▶ [The problem]
Go through the material and copy each line in which the word "Hlog" shows up.

▶ [Data for the task]

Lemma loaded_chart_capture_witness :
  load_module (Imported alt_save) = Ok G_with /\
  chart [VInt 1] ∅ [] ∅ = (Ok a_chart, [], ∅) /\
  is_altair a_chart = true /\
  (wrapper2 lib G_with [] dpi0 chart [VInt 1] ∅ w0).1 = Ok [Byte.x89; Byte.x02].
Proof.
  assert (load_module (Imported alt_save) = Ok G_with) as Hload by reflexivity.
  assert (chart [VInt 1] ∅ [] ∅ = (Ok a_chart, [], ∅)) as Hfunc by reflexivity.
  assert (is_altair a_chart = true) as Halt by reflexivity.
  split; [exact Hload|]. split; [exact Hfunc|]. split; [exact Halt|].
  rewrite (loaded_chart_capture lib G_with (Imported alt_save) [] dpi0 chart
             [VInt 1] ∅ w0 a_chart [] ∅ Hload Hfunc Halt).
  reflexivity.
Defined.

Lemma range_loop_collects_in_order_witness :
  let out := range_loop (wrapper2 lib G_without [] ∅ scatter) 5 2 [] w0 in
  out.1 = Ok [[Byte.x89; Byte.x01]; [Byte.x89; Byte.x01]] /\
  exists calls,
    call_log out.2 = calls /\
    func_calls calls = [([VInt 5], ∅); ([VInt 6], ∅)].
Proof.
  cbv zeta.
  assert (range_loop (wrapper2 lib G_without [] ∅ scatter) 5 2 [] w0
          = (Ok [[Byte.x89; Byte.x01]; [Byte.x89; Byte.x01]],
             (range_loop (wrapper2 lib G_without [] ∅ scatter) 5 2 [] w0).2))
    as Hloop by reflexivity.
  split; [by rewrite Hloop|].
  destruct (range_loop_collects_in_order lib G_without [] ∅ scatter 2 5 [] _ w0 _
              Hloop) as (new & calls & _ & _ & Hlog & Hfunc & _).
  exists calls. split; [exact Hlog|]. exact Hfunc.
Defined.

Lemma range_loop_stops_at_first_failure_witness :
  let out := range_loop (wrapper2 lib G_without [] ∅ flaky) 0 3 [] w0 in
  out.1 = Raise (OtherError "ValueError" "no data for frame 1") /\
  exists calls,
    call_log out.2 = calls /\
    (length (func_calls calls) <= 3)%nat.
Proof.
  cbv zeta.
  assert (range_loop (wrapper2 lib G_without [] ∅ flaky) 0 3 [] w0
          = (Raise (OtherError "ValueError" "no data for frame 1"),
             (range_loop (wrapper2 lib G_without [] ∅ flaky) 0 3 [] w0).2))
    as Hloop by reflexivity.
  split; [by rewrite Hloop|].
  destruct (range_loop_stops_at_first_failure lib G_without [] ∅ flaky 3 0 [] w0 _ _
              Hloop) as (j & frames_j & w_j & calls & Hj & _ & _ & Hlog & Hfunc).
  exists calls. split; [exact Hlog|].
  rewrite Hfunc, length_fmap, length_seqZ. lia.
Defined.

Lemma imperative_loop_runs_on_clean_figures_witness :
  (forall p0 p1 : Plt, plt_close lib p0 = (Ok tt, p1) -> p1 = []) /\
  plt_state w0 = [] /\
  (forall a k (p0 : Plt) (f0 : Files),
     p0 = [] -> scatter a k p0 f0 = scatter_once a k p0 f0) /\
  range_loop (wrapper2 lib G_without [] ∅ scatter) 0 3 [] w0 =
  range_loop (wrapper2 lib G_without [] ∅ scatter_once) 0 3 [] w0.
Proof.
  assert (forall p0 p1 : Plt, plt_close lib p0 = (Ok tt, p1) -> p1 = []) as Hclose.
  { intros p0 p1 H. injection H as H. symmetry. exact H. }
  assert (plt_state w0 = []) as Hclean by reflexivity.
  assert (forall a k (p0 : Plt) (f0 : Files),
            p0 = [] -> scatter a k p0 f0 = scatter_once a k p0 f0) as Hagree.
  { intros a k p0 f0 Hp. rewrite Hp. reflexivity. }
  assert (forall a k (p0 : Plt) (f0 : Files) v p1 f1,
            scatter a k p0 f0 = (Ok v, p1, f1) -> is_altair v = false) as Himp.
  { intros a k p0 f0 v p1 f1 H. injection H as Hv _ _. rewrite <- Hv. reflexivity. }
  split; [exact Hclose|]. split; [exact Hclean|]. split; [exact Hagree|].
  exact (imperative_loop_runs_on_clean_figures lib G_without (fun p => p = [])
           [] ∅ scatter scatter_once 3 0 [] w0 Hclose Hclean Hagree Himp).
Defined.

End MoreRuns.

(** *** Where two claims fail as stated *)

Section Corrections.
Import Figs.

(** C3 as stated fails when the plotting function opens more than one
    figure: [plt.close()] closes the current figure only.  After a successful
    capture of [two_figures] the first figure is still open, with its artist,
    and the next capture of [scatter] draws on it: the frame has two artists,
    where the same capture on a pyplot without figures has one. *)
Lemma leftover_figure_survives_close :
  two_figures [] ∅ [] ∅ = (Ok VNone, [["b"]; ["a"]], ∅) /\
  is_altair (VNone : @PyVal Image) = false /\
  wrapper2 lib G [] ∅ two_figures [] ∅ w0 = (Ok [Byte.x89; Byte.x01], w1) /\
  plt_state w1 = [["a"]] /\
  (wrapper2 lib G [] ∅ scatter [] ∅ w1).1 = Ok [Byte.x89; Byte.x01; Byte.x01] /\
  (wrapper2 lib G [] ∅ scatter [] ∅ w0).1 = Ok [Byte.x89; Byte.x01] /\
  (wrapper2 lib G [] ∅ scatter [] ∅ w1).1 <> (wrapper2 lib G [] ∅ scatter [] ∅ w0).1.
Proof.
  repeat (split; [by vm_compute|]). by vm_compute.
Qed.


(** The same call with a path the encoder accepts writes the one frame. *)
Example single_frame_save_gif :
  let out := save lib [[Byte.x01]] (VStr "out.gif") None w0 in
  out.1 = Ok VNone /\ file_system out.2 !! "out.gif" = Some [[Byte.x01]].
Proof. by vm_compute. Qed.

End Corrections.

▶ [Answer area]
              Hloop) as (new & calls & _ & _ & Hlog & Hfunc & _).
  exists calls. split; [exact Hlog|]. exact Hfunc.
              Hloop) as (j & frames_j & w_j & calls & Hj & _ & _ & Hlog & Hfunc).
  exists calls. split; [exact Hlog|].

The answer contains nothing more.